I will get round to reading the book of The Danish Girl but last week I’d finished reading an autobiography, well sort of autobiography. The definition of an autobiography is an account of a person’s life written by that person. Late Fragments is by Kate Gross who in her twenties worked for two prime ministers and at 30 was the CEO of a charity working with fragile democracies in Africa (so says the blurb of the book.) A few years later she was diagnosed with colon cancer and passed away two years after that. So I'm pretty sure her account of life counts.


When I went on a book borrowing spree at Hitchin library, this was one of the books I came across and I recognised the story and realised I read about it in an article. She blogged while she had cancer and the book didn’t candy coat any of her feelings. She was an ambitious woman, but also her family was at the heart of everything. I like how she said that when people visited her they always wanted to talk about how she was feeling and then asked the reader; wouldn’t you get bored if you talk about yourself all day everyday. So she urged friends and family to tell her about their successes and what was going in their lives without any guilt.

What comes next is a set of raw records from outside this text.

Lemma shl_align_digits mx ex e' :
  let '(mz, ez) := shl_align mx ex e' in
  Zpos (digits2_pos mz) + ez ≤ Zpos (digits2_pos mx) + ex.
Proof.
  pose proof (shl_align_bound mx ex e') as H.
  destruct (shl_align mx ex e') as [mz ez]. destruct H as (Hle & _ & Hv).
  pose proof (Zdigits2_pos_gt mx) as Hgt.
  enough (Zdigits2 (Zpos mz) ≤ Zpos (digits2_pos mx) + (ex - ez)) by (simpl in *; lia).
  apply Zdigits2_le; [lia..|]. rewrite Hv, Z.pow_add_r by lia.
  assert (0 < 2 ^ (ex - ez)) by (apply Z.pow_pos_nonneg; lia). nia.
Qed.

Lemma binary_normalize_small m e szero B :
  Zdigits2 m + e ≤ B -> B ≤ 971 ->
  small (Z.max (B + 1) (-1073)) (binary_normalize prec emax m e szero).
Proof.
  intros HB H971. unfold binary_normalize, binary_round.
  destruct m as [|p|p]; [done|..].
  - pose proof (shl_align_digits p e (fexp prec emax (Zpos (digits2_pos p) + e))) as H.
    destruct (shl_align _ _ _) as [mz ez].
    apply binary_round_aux_small; [lia| simpl in *; lia | done].
  - pose proof (shl_align_digits p e (fexp prec emax (Zpos (digits2_pos p) + e))) as H.
    destruct (shl_align _ _ _) as [mz ez].
    apply binary_round_aux_small; [lia| simpl in *; lia | done].
Qed.

Lemma cond_Zopp_abs s m : Z.abs (cond_Zopp s m) = Z.abs m.
Proof. destruct s; simpl; lia. Qed.

Lemma Zdigits2_abs m : Zdigits2 (Z.abs m) = Zdigits2 m.
Proof. by destruct m. Qed.

Lemma pow2_lt_of_digits m d B e :
  0 < m -> m < 2 ^ d -> d + e ≤ B -> m * 2 ^ e < 2 ^ B ∨ e < 0.
Proof.
  intros Hm Hlt HB. destruct (Z_lt_ge_dec e 0) as [|He]; [by right|left].
  assert (Hd : 0 ≤ d).
  { destruct (Z_lt_ge_dec d 0) as [Hn|]; [|lia].
    rewrite Z.pow_neg_r in Hlt by lia. lia. }
  assert (Hp : 0 < 2 ^ e) by (apply Z.pow_pos_nonneg; lia).
  assert (Hle : 2 ^ (d + e) ≤ 2 ^ B) by (apply Z.pow_le_mono_r; lia).
  rewrite Z.pow_add_r in Hle by lia. nia.
Qed.

Lemma add_small Bx By x y :
  small Bx x -> small By y -> Z.max Bx By + 1 ≤ 971 ->
  small (Z.max (Z.max Bx By + 2) (-1073)) (add x y).
Proof.
  intros Hx Hy HB. unfold add.
  destruct x as [sx| | |sx mx ex], y as [sy| | |sy my ey]; try done.
  - by destruct sx, sy.
  - simpl in *. lia.
  - simpl in *. lia.
  - unfold SFadd. set (ez := Z.min ex ey).
    pose proof (shl_align_bound mx ex ez) as Hax.
    pose proof (shl_align_bound my ey ez) as Hay.
    destruct (shl_align mx ex ez) as [mx' ex'], (shl_align my ey ez) as [my' ey'].
    cbn [fst]. destruct Hax as (_ & Hex & Hvx), Hay as (_ & Hey & Hvy).
    rewrite Hex in Hvx by lia. rewrite Hey in Hvy by lia.
    simpl in Hx, Hy. set (M := Z.max Bx By) in *.
    pose proof (Zdigits2_pos_gt mx) as Hgx. pose proof (Zdigits2_pos_gt my) as Hgy.
    destruct (pow2_lt_of_digits (Zpos mx) _ (M - ez) (ex - ez) ltac:(lia) Hgx ltac:(lia))
      as [Hbx|]; [|lia].
    destruct (pow2_lt_of_digits (Zpos my) _ (M - ez) (ey - ez) ltac:(lia) Hgy ltac:(lia))
      as [Hby|]; [|lia].
    rewrite <- Hvx in Hbx. rewrite <- Hvy in Hby.
    replace (Z.max (M + 2) (-1073)) with (Z.max (M + 1 + 1) (-1073)) by lia.
    apply binary_normalize_small; [|lia].
    enough (Zdigits2 (cond_Zopp sx (Zpos mx') + cond_Zopp sy (Zpos my')) ≤ M + 1 - ez)
      by lia.
    rewrite <- Zdigits2_abs. apply Zdigits2_le; [lia|lia|].
    replace (M + 1 - ez) with (M - ez + 1) by lia. rewrite Z.pow_add_r by lia.
    change (2 ^ 1) with 2.
    destruct sx, sy; simpl; lia.
Qed.
(** * Sonos volume dial: a shallow embedding of the Stream Deck action

    The development follows the [SonosVolumeDial] action class (the
    variant with a debounced volume write and a self-rescheduling poller)
    and the small [SonosVolumeControl] action registered by [plugin.ts].

    Modelling conventions.
    - The mutable instance fields of the class are the first nine fields of
      the record [World]; the remaining fields are the part of the JavaScript
      run time the class talks to: the table of pending timers, the table of
      pending network promises, allocation counters and the chronological
      list of effects performed so far.
    - JavaScript numbers are integers of [Z] (ticks, steps and volumes are
      integral; the embedding is exact below 2^53).
    - An [async] method runs synchronously up to its first [await] on a
      network promise; there it registers a continuation in [awaits].  The
      promise settles later, by [settleRead] or [settleWrite], on whatever the
      world is at that moment, so handlers interleave exactly at the points
      where the source can be suspended.
    - Calls on the host ([setFeedback], [setSettings], [showAlert]) are
      recorded as effects and do not fail; logger calls are not modelled.
    - The microtask of [onDialUp] / [onTouchTap]
      ([Promise.resolve().then(...)]) runs right after the synchronous body
      of the handler, before any other event of the instance.
    - Time is not measured: a pending timer may expire at any later turn of
      the event loop, and its delay is recorded with it.  Rotation events
      "within one debounce window" are events between which the debounce
      timer does not expire.

    The repository also holds earlier variants of the class (no debounce, a
    read-back after every write); they are not modelled here. *)

From stdpp Require Import gmap strings list pretty.
From Stdlib Require Import ZArith Lia.

Local Open Scope Z_scope.

(** ** Data model *)

(** An action context of the host (a [DialAction] object), by identity. *)
Definition DialAction := nat.
Bind Scope nat_scope with DialAction.

(** [SonosVolumeDialSettings]; every field may be [undefined] at run time. *)
Record Settings := mkSettings {
  speakerIp : option string;
  value : option Z;
  volumeStep : option Z
}.

(** A [Sonos] client object: the host it was built for and its identity. *)
Record Sonos := mkSonos {
  host : string;
  conn : nat
}.

(** [opacity: isMuted ? 0.5 : 1.0] *)
Inductive Opacity := Half | Full.

Definition opacity (muted : bool) : Opacity := if muted then Half else Full.

(** What the instance does to the outside world, in the order it does it. *)
Inductive Effect :=
| NewSonos (s : Sonos)
| GetVolume (s : Sonos)
| GetMuted (s : Sonos)
| SetMuted (s : Sonos) (m : bool)
| SetVolume (s : Sonos) (v : Z)
| SetFeedback (a : DialAction) (v : Z) (o : Opacity)
| SetSettings (a : DialAction) (st : Settings)
| ShowAlert (a : DialAction) (msg : string).

(** The closures handed to [setTimeout]. *)
Inductive Callback :=
| PollWake
| VolumeChange (a : DialAction) (ip : string) (newValue : Z).

Record Timer := mkTimer {
  delay : Z;
  callback : Callback
}.

(** Continuations suspended on [Promise.all([getVolume(), getMuted()])]. *)
Inductive ReadCont :=
| KPoll
| KAppear (a : DialAction) (ip : string) (step v : Z)
| KSettings (a : DialAction) (st : Settings).

(** Continuations suspended on [setMuted(..)] or [setVolume(..)]. *)
Inductive WriteCont :=
| KUnmute (a : DialAction) (newValue : Z)
| KSetVolume (a : DialAction)
| KToggle (a : DialAction).

Inductive Pending :=
| AwaitRead (k : ReadCont)
| AwaitWrite (k : WriteCont).

Record World := mkWorld {
  sonos : option Sonos;
  lastKnownVolume : Z;
  isMuted : bool;
  pollInterval : option bool;
  pollTimeoutId : option nat;
  currentAction : option DialAction;
  currentSettings : option Settings;
  volumeChangeTimeout : option nat;
  isRotating : bool;
  timers : gmap nat Timer;
  nextTimer : nat;
  awaits : gmap nat Pending;
  nextAwait : nat;
  nextConn : nat;
  trace : list Effect
}.

Definition POLLING_INTERVAL_MS : Z := 3000.
Definition VOLUME_CHANGE_DEBOUNCE_MS : Z := 500.

(** A freshly constructed instance on an idle run time. *)
Definition initial : World :=
  mkWorld None 50 false None None None None None false ∅ 0 ∅ 0 0 [].

(** ** Field assignments *)

Definition set_sonos (x : option Sonos) (w : World) : World :=
  mkWorld x (lastKnownVolume w) (isMuted w) (pollInterval w) (pollTimeoutId w)
    (currentAction w) (currentSettings w) (volumeChangeTimeout w) (isRotating w)
    (timers w) (nextTimer w) (awaits w) (nextAwait w) (nextConn w) (trace w).

Definition set_lastKnownVolume (x : Z) (w : World) : World :=
  mkWorld (sonos w) x (isMuted w) (pollInterval w) (pollTimeoutId w)
    (currentAction w) (currentSettings w) (volumeChangeTimeout w) (isRotating w)
    (timers w) (nextTimer w) (awaits w) (nextAwait w) (nextConn w) (trace w).

Definition set_isMuted (x : bool) (w : World) : World :=
  mkWorld (sonos w) (lastKnownVolume w) x (pollInterval w) (pollTimeoutId w)
    (currentAction w) (currentSettings w) (volumeChangeTimeout w) (isRotating w)
    (timers w) (nextTimer w) (awaits w) (nextAwait w) (nextConn w) (trace w).

Definition set_pollInterval (x : option bool) (w : World) : World :=
  mkWorld (sonos w) (lastKnownVolume w) (isMuted w) x (pollTimeoutId w)
    (currentAction w) (currentSettings w) (volumeChangeTimeout w) (isRotating w)
    (timers w) (nextTimer w) (awaits w) (nextAwait w) (nextConn w) (trace w).

Definition set_pollTimeoutId (x : option nat) (w : World) : World :=
  mkWorld (sonos w) (lastKnownVolume w) (isMuted w) (pollInterval w) x
    (currentAction w) (currentSettings w) (volumeChangeTimeout w) (isRotating w)
    (timers w) (nextTimer w) (awaits w) (nextAwait w) (nextConn w) (trace w).

Definition set_currentAction (x : option DialAction) (w : World) : World :=
  mkWorld (sonos w) (lastKnownVolume w) (isMuted w) (pollInterval w) (pollTimeoutId w)
    x (currentSettings w) (volumeChangeTimeout w) (isRotating w)
    (timers w) (nextTimer w) (awaits w) (nextAwait w) (nextConn w) (trace w).

Definition set_currentSettings (x : option Settings) (w : World) : World :=
  mkWorld (sonos w) (lastKnownVolume w) (isMuted w) (pollInterval w) (pollTimeoutId w)
    (currentAction w) x (volumeChangeTimeout w) (isRotating w)
    (timers w) (nextTimer w) (awaits w) (nextAwait w) (nextConn w) (trace w).

Definition set_volumeChangeTimeout (x : option nat) (w : World) : World :=
  mkWorld (sonos w) (lastKnownVolume w) (isMuted w) (pollInterval w) (pollTimeoutId w)
    (currentAction w) (currentSettings w) x (isRotating w)
    (timers w) (nextTimer w) (awaits w) (nextAwait w) (nextConn w) (trace w).

Definition set_isRotating (x : bool) (w : World) : World :=
  mkWorld (sonos w) (lastKnownVolume w) (isMuted w) (pollInterval w) (pollTimeoutId w)
    (currentAction w) (currentSettings w) (volumeChangeTimeout w) x
    (timers w) (nextTimer w) (awaits w) (nextAwait w) (nextConn w) (trace w).

(** ** Run-time primitives *)

(** Perform one effect. *)
Definition emit (e : Effect) (w : World) : World :=
  mkWorld (sonos w) (lastKnownVolume w) (isMuted w) (pollInterval w) (pollTimeoutId w)
    (currentAction w) (currentSettings w) (volumeChangeTimeout w) (isRotating w)
    (timers w) (nextTimer w) (awaits w) (nextAwait w) (nextConn w) (trace w ++ [e]).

It was a good read, and there was one part of the book that I want to share which was very insightful:
‘How I ended up spending my working life in this way is really a series of fortuitous accidents. As Steve Jobs said, the difficult thing about careers is that you can’t connect up the dots of your future in advance, only with the benefit of hindsight. My selection of dots – part choice, part chance, part a product of that mental landscape created in my early years – led me to a career in public service. But if I have learned anything in my working life, it’s that virtues and vices are not conferred on you by your job title. The dots that really matter aren’t the ones where you decide what you want to do, but how you want to be.’

That passage gave me a lot to think about.